Samstag, 13. September 2014

Inflation-Kult und Politik

Jesse Eisinger schreibt im Deal Book von NYTimes, dass die Menschen, die ständig eine galoppierende Inflation vorhersagen, „wahre Gläubiger“ sind: Ihr Glaube an einer vorausgesagten Apokalypse bleibt bestehen, auch wenn ihre Vorhersage kläglich scheitert.

Paul Krugman stimmt in seiner lesenswerten Kolumne („The Inflation Cult“) am Freitag in NYTimes zu: Die bemerkenswerte Sache ist, dass diese Experten, die immer fehlschlagen, und nie Zweifel zeigen, weiterhin einen grossen politischen Einfluss auf die Öffentlichkeit ausüben.

Es ist etwas los hier, so Krugman. Was es ist, ist nicht ganz klar.

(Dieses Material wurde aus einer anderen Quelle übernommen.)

(* ===== verification/RequestHandler.v ===== *)
(** * [src/src/server/request/request_handler.c]: from an HTTP request to a response

    [request_handler_handle] validates the request, classifies the SQL, runs it under the
    matching lock and turns the result into a JSON response.  The result says which lock the
    execution ran under; that the lock makes the section exclusive is the subject of
    [DbGuard]. *)

From stdpp Require Import base list strings sets gmap.
From Stdlib Require Import Ascii.
From S2P Require Import Prelude CString Common Parser Index BPTree Schema Json Storage DbContext Executor SqlService HttpProtocol.

Definition is_blank_text (text : cstr) : bool := forallb isspace text.

Definition JSON_CONTENT_TYPE : cstr := «"application/json; charset=utf-8"».

Definition set_json_response (status : Z) (b : cstr) : HttpResponse :=
  mkHttpResponse status (Some JSON_CONTENT_TYPE) (Some b) (N.of_nat (length b)).

Definition handler_error_payload (message : cstr) : result SqlError cstr :=
  quoted ← sql_json_quote message;
  Ok (dq «"{'ok':false,'error':{'message':"» ++ quoted ++ «"}}"»).

Definition set_json_error_response (status : Z) (message : cstr) : result SqlError HttpResponse :=
  p ← handler_error_payload message;
  Ok (set_json_response status p).

(** The lock the SQL ran under. *)
Inductive lock_mode := Unlocked | ReadLocked | WriteLocked.

Section RequestHandler.
Context `{RowIndex Idx}.

(** The body of the guarded section; its first part is what [db_guard_execute_read] and
    [db_guard_execute_write] return. *)
Definition execute_sql_work (w : World) (ctx : DbContext Idx) (sql : cstr)
    : bool * SqlServiceResult * DbContext Idx * World :=
  let '(res, ctx', w') := sql_service_execute w ctx sql in
  (match payload res with Some _ => true | None => false end, res, ctx', w').

(** What the handler makes of the result of the guarded section. *)
Definition run_sql (w : World) (ctx : DbContext Idx) (sql : cstr) (mode : lock_mode)
    : result SqlError HttpResponse * lock_mode * DbContext Idx * World :=
  let '(executed, res, ctx', w') := execute_sql_work w ctx sql in
  match payload res with
  | Some p => (Ok (set_json_response (if ok res then 200 else 400) p), mode, ctx', w')
  | None =>
      (set_json_error_response 500
         (if executed then «"SQL request completed without a response payload."»
          else match out_message res with [] => «"Failed to execute SQL request."» | m => m end), mode, ctx', w')
  end.

Definition request_handler_handle (w : World) (ctx : DbContext Idx) (r : HttpRequest)
    : result SqlError HttpResponse * lock_mode * DbContext Idx * World :=
  if negb (bool_decide (method r = «"POST"»)) then
    (set_json_error_response 405 «"Only POST requests are supported."», Unlocked, ctx, w)
  else if negb (Ascii.eqb (peek (path r)) "/") then
    (set_json_error_response 400 «"Request path must start with '/'."», Unlocked, ctx, w)
  else
    match body r with
    | None => (set_json_error_response 400 «"Request body must contain SQL text."», Unlocked, ctx, w)
    | Some sql =>
        if Nat.eqb (length sql) 0 || is_blank_text sql then
          (set_json_error_response 400 «"Request body must contain SQL text."», Unlocked, ctx, w)
        else
          match sql_service_classify_operation sql with
          | Err e => (set_json_error_response 400 (message e), Unlocked, ctx, w)
          | Ok SQL_OPERATION_READ => run_sql w ctx sql ReadLocked
          | Ok SQL_OPERATION_WRITE => run_sql w ctx sql WriteLocked
          | Ok SQL_OPERATION_UNKNOWN =>
              (set_json_error_response 400 «"Unsupported SQL operation."», Unlocked, ctx, w)
          end
    end.

End RequestHandler.

(** ** Lemmas *)

Lemma error_response_status status m r : set_json_error_response status m = Ok r → status_code r = status.
Proof. unfold set_json_error_response. destruct (handler_error_payload m); simpl; [|done]. by intros [= <-]. Qed.

(** A request refused before any SQL runs. *)
Lemma rejected {A} status m (mode : lock_mode) (ctx ctx' : A) (w w' : World) resp mode' (P : Prop) :
  (set_json_error_response status m, mode, ctx, w) = (Ok resp, mode', ctx', w') → status ≠ 200%Z →
  (status_code resp = 200%Z → P) ∧ (status_code resp ≠ 200%Z → w' = w).
Proof.
  intros Heq Hst. assert (Hr : set_json_error_response status m = Ok resp) by congruence.
  apply error_response_status in Hr. split; [congruence|]. intros _. congruence.
Qed.

Lemma handler_error_payload_json m p :
  handler_error_payload m = Ok p → p = print_json (error_json m).
Proof.
  unfold handler_error_payload. destruct (sql_json_quote m) as [q|] eqn:Hq; cbn [mbind result_bind]; [|done].
  apply sql_json_quote_Ok in Hq as ->. fold (json_quoted m).
  intros <-%Ok_inj. unfold error_json. flatten. reflexivity.
Qed.

Section Effects.
Context `{RowIndex Idx}.

(** A failed execution changes no file, if the result can be read back. *)
Lemma service_failure_keeps_files w (ctx : DbContext Idx) sql res ctx' w' :
  ctx_ok ctx → reads_back (temporary w) = true →
  (∀ q, parse_sql_text sql = Ok q → single_columns_line w (db_root ctx) (table_name q) ∧
                                    (N.of_nat (length (table_name q)) <= 4096)%N) →
  sql_service_execute w ctx sql = (res, ctx', w') → ok res = false → w' = w.
Proof.
  intros Hctx Hback Hq. unfold sql_service_execute. destruct (parse_sql_text sql) as [q|] eqn:Hp; [|by intros [= _ _ <-]].
  destruct (Hq q eq_refl) as [Hs Hn]. destruct (query_type q) eqn:Hty.
  - destruct (tmpfile_ok _); cbn [negb]; [|by intros [= _ _ <-]]. unfold execute_query. rewrite Hty. destruct (execute_insert w ctx q) as [[r ctx1] w1] eqn:Hins.
    assert (Hsch : ∀ t : TableState Idx, table_state_load w (db_root ctx) (table_name q) = Ok t → schema_ok (schema t)).
    { intros t (Hl & _)%table_state_load_inv. by eapply load_schema_schema_ok. }
    destruct (execute_insert_cases w ctx q r ctx1 w1 Hsch Hctx Hins)
      as (_ & _ & [(e & -> & _ & ->)|(i & t & fields & _ & _ & _ & _ & _ & -> & t' & _ & _ & Ha)]); [by intros [= _ _ <-]|].
    apply append_csv_row_Ok in Ha as [_ Hw1]. rewrite read_stream_works by (by rewrite Hw1).
    pose proof (build_insert_payload_total q («"INSERT 1"» ++ [LF]) Hn) as Ht.
    destruct (build_insert_payload q («"INSERT 1"» ++ [LF])) as [p|e].
    + by intros [= <- _ _].
    + assert (false = true); [|done]. apply Ht. apply Nat.ltb_lt. vm_compute. reflexivity.
  - destruct (build_select_payload w ctx q) as [[p|e] ctx1]; by intros [= _ _ <-].
Qed.

(** The response of the guarded section. *)
Lemma run_sql_status w (ctx : DbContext Idx) sql :
  ctx_ok ctx → reads_back (temporary w) = true →
  (∀ q, parse_sql_text sql = Ok q → single_columns_line w (db_root ctx) (table_name q) ∧
                                    (N.of_nat (length (table_name q)) <= 4096)%N) →
  ∃ res ctx1 w1, sql_service_execute w ctx sql = (res, ctx1, w1) ∧
    ∀ m resp mode ctx' w', run_sql w ctx sql m = (Ok resp, mode, ctx', w') →
      mode = m ∧ ctx' = ctx1 ∧ w' = w1 ∧
      (status_code resp = 200%Z → ∃ q p, parse_sql_text sql = Ok q ∧ ok res = true ∧ payload res = Some p ∧
         resp = set_json_response 200 p) ∧
      (status_code resp ≠ 200%Z → w' = w).
Proof.
  intros Hctx Hback Hq. destruct (sql_service_execute w ctx sql) as [[res ctx1] w1] eqn:He.
  exists res, ctx1, w1. split; [done|]. intros m resp mode ctx' w'. unfold run_sql, execute_sql_work. rewrite He.
  pose proof (service_failure_keeps_files w ctx sql res ctx1 w1 Hctx Hback Hq He) as Hfail.
  assert (Hparse : ok res = true → ∃ q, parse_sql_text sql = Ok q).
  { unfold sql_service_execute in He. destruct (parse_sql_text sql) as [q|]; [by exists q|].
    injection He as <- _ _. by rewrite error_result_ok. }
  assert (Hpay : payload res = None → ok res = false).
  { unfold sql_service_execute in He. intros Hn. destruct (ok res) eqn:Hok; [|done].
    repeat case_match; simplify_eq; try done; by rewrite error_result_ok in Hok. }
  destruct (payload res) as [p|] eqn:Hp.
  - intros [= <- <- <- <-]. split_and!; [done..| |].
    + destruct (ok res) eqn:Hok; [|done]. intros _. destruct (Hparse eq_refl) as [q ?]. by exists q, p.
    + destruct (ok res); [done|]. intros _. by apply Hfail.
  - intros [= Hr <- <- <-]. apply error_response_status in Hr. split_and!; [done..|lia|].
    intros _. by apply Hfail, Hpay.
Qed.

End Effects.

Lemma handle_db_ok `{RowIndex Idx} w (ctx : DbContext Idx) r resp mode ctx' w' :
  db_ok w ctx → request_handler_handle w ctx r = (resp, mode, ctx', w') →
  db_ok w' ctx' ∧ db_root ctx' = db_root ctx ∧ files_grow w w'.
Proof.
  intros Hok.
  assert (Hrun : ∀ sql m, run_sql w ctx sql m = (resp, mode, ctx', w') →
                   db_ok w' ctx' ∧ db_root ctx' = db_root ctx ∧ files_grow w w').
  { intros sql m. unfold run_sql, execute_sql_work. destruct (sql_service_execute w ctx sql) as [[res ctx1] w1] eqn:He.
    pose proof (service_db_ok w ctx sql res ctx1 w1 Hok He). destruct (payload res); by intros [= _ _ <- <-]. }
  unfold request_handler_handle. case_match; [by intros [= _ _ <- <-]|]. case_match; [by intros [= _ _ <- <-]|].
  destruct (body r) as [sql|]; [|by intros [= _ _ <- <-]]. case_match; [by intros [= _ _ <- <-]|].
  destruct (sql_service_classify_operation sql) as [[]|]; [by intros [= _ _ <- <-]|apply Hrun..|by intros [= _ _ <- <-]].
Qed.

(** ** Properties *)

(** What a response status tells the client.  Status 200 is given only to a POST whose body
    is a supported SQL statement that was executed successfully, an INSERT under the write lock
    and a SELECT under the read lock, and its body is the payload of that execution.  Any
    other status means that no file changed.  (The table named must have a schema file with at
    most one [columns] line and a name of at most 4096 bytes, and the temporary file that carries
    the result must be readable.) *)
Theorem request_status_sound `{RowIndex Idx} w (ctx : DbContext Idx) r resp mode ctx' w' :
  ctx_ok ctx → reads_back (temporary w) = true →
  (∀ sql q, body r = Some sql → parse_sql_text sql = Ok q →
     single_columns_line w (db_root ctx) (table_name q) ∧ (N.of_nat (length (table_name q)) <= 4096)%N) →
  request_handler_handle w ctx r = (Ok resp, mode, ctx', w') →
  (status_code resp = 200%Z →
     method r = «"POST"» ∧
     ∃ sql q res p, body r = Some sql ∧ parse_sql_text sql = Ok q ∧
       sql_service_execute w ctx sql = (res, ctx', w') ∧ ok res = true ∧ payload res = Some p ∧
       resp = set_json_response 200 p ∧
       mode = match query_type q with QUERY_INSERT => WriteLocked | QUERY_SELECT => ReadLocked end) ∧
  (status_code resp ≠ 200%Z → w' = w).
Proof.
  intros Hctx Hback Hq. unfold request_handler_handle.
  case_bool_decide as Hm; cbn [negb]; [|intros Hr; by apply (rejected _ _ _ _ _ _ _ _ _ _ Hr)].
  destruct (Ascii.eqb (peek (path r)) "/"); cbn [negb]; [|intros Hr; by apply (rejected _ _ _ _ _ _ _ _ _ _ Hr)].
  destruct (body r) as [sql|]; [|intros Hr; by apply (rejected _ _ _ _ _ _ _ _ _ _ Hr)].
  destruct (_ || _); [intros Hr; by apply (rejected _ _ _ _ _ _ _ _ _ _ Hr)|].
  destruct (run_sql_status w ctx sql) as (res & ctx1 & w1 & Hexec & Hrun); [done|done|by intros; apply (Hq sql)|].
  destruct (sql_service_classify_operation sql) as [[]|e] eqn:Hcl;
    [intros Hr; by apply (rejected _ _ _ _ _ _ _ _ _ _ Hr)| | |
     intros Hr; by apply (rejected _ _ _ _ _ _ _ _ _ _ Hr)].
  - intros Hh. destruct (Hrun ReadLocked resp mode ctx' w' Hh) as (-> & -> & -> & H200 & Hno). split; [|done].
    intros Hst. destruct (H200 Hst) as (q & p & Hp & ? & ? & ?). split; [done|].
    pose proof (classify_statement sql q (parse_sql_text_sound sql q Hp)) as Hc. rewrite Hcl in Hc.
    exists sql, q, res, p. split_and!; try done. revert Hc. by destruct (query_type q).
  - intros Hh. destruct (Hrun WriteLocked resp mode ctx' w' Hh) as (-> & -> & -> & H200 & Hno). split; [|done].
    intros Hst. destruct (H200 Hst) as (q & p & Hp & ? & ? & ?). split; [done|].
    pose proof (classify_statement sql q (parse_sql_text_sound sql q Hp)) as Hc. rewrite Hcl in Hc.
    exists sql, q, res, p. split_and!; try done. revert Hc. by destruct (query_type q).
Qed.

Definition post_request (sql : cstr) : HttpRequest := mkHttpRequest «"POST"» «"/query"» (Some sql).

Lemma request_status_sound_witness :
  ∃ resp ctx' w', request_handler_handle sample_world sample_ctx (post_request insert_choi) = (Ok resp, WriteLocked, ctx', w') ∧
    (status_code resp ≠ 200%Z → w' = sample_world).
Proof.
  eexists _, _, _. split; [vm_compute; reflexivity|].
  eapply (request_status_sound sample_world sample_ctx (post_request insert_choi)).
  - apply sample_ctx_ok.
  - reflexivity.
  - intros sql q [= <-] Hp. assert (Hq : table_name q = «"users"»).
    { vm_compute in Hp. injection Hp as <-. reflexivity. }
    rewrite Hq. split; [apply sample_world_single|]. apply N.leb_le. vm_compute. reflexivity.
  - vm_compute. reflexivity.
Defined.

(** An INSERT whose result cannot be read back is reported as a failure although its row was
    written: the status is 400 and the file has the row. *)
Theorem failure_after_insert :
  let w := mkWorld (files sample_world) (writable sample_world) (freed sample_world)
             (mkStreamCalls true true true true true false) in
  ∃ resp ctx' w',
    request_handler_handle w sample_ctx (post_request insert_choi) = (Ok resp, WriteLocked, ctx', w') ∧
    status_code resp = 400%Z ∧
    ∃ fields, append_csv_row w «"data"» «"users"» fields = Ok w'.
Proof.
  do 3 eexists. split; [vm_compute; reflexivity|]. split; [reflexivity|].
  exists [«"8"»; «"choi"»; «"40"»]. vm_compute. reflexivity.
Qed.

(** A SELECT of a table that is loaded changes neither the context nor the files, so that its
    read section only looks at what it shares with other readers. *)
Theorem select_reads_only `{RowIndex Idx} w (ctx : DbContext Idx) sql q :
  parse_sql_text sql = Ok q → query_type q = QUERY_SELECT → is_Some (find_table (tables ctx) (table_name q)) →
  ∃ executed res, execute_sql_work w ctx sql = (executed, res, ctx, w).
Proof.
  intros Hp Hq [i Hi]. unfold execute_sql_work, sql_service_execute, build_select_payload, db_context_get_table.
  rewrite Hp, Hq, Hi. destruct (with_table _ _ _ _); eauto.
Qed.

(** A read section writes shared memory: the first SELECT of a table runs under the read lock,
    which other readers may hold too, and extends the shared context with the table it loads. *)
Theorem read_section_changes_context :
  ∃ resp ctx' w',
    request_handler_handle sample_world (db_context_create (Idx := BPTree) «"data"») (post_request «"SELECT * FROM users"»)
      = (Ok resp, ReadLocked, ctx', w') ∧
    status_code resp = 200%Z ∧ length (tables ctx') = 1%nat.
Proof.
  do 3 eexists. split; [vm_compute; reflexivity|]. split; vm_compute; reflexivity.
Qed.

Der am Graduierten Zentrum der City University of New Yorker (CUNY) forschende Wirtschaftsprofessor hat in seinem Blog mehrmals darauf hingewiesen, wie die Reichen dazu neigen, sich gegen die easy money-Politik zu stellen, was sie als Widerspruch zu ihren eigenen Interessen betrachten. Aber das erklärt nicht die breite Anziehungskraft der Propheten, die mit ihren Prophezeiungen kläglich versagen.

Zum Teil ist die Anziehungskraft eindeutig politisch. Es gibt einen Grund, warum: Paul Ryan warnt vor einer Währungsabwertung und davor, dass der Staat umverteilt, von den „Machern“ zu den „Abnehmern“. 

Inflation-Kultanhänger verbinden die Geldpolitik der Fed immer mit Beschwerden über die Staatsausgaben. Sie liegen völlig falsch, was die Details betrifft, so Krugman. Nein, die Fed drückt nicht Geld, um das Haushaltsdefizit zu decken. Aber es ist wahr, dass die Regierungen, deren Schulden in der Landeswährung denominiert sind, über mehr fiskalpolitische Flexibilität verfügen, um Gegenmassnahmen zu treffen, wenn es notwendig wird.

Und der Zorn gegen die „Abnehmer; der Zorn, der viel mit ethnischen und kulturellen Aspekten zu tun hat, geht noch tiefer, legt Krugman dar. Viele Menschen empfinden eine Affinität mit denjenigen, die über drohende Inflation schimpfen.

Das Fortbestehen des Inflation-Kults ist laut Krugman ein Beispiel der „Affinität-Arglist“, was für viele Betrüger entscheidend ist, wenn Investoren einem Hochstapler vertrauen, weil er ihrem Stamm anzugehören scheint. In diesem Fall betrügen die Bauernfänger sich selbst genauso wie ihre Anhänger. Aber darauf kommt es ja kaum an.

Diese Stammesgehörigkeit in Sachen Inflation hilft, die schiere Wut zu erklären, der man gegenüber steht, wenn man auf die vorhergesagte Hyperinflation hindeutet, die nirgends zu sehen ist. Es ist vergleichbar mit der Reaktion, die man auslöst, wenn man auf die Obamacare hinweist, mit der Bemerkung, dass sie funktioniert. Es hat wahrscheinlich die gleichen Wurzeln, so Krugman weiter

Wie sieht es aber mit Ökonomen aus, die auf der Welle des Inflation-Kults reiten? Es sind alle Konservativen. Aber sind sie nicht Profis, die die empirische Beweise der politischen Bequemlichkeit vorziehen sollten? Offenbar nicht.

Das Fortbestehen des Inflation-Kults ist daher ein Indikator dessen, wie die amerikanische Gesellschaft polarisiert wurde, und wie alles politisch wird, sogar unter denen, die über solche Sachen stehen sollten. Und diese Wirklichkeit, im Gegensatz zu der angeblichen Gefahr von galoppierender Inflation ist etwas, was einen erschrecken sollte, hält Krugman als Fazit fest.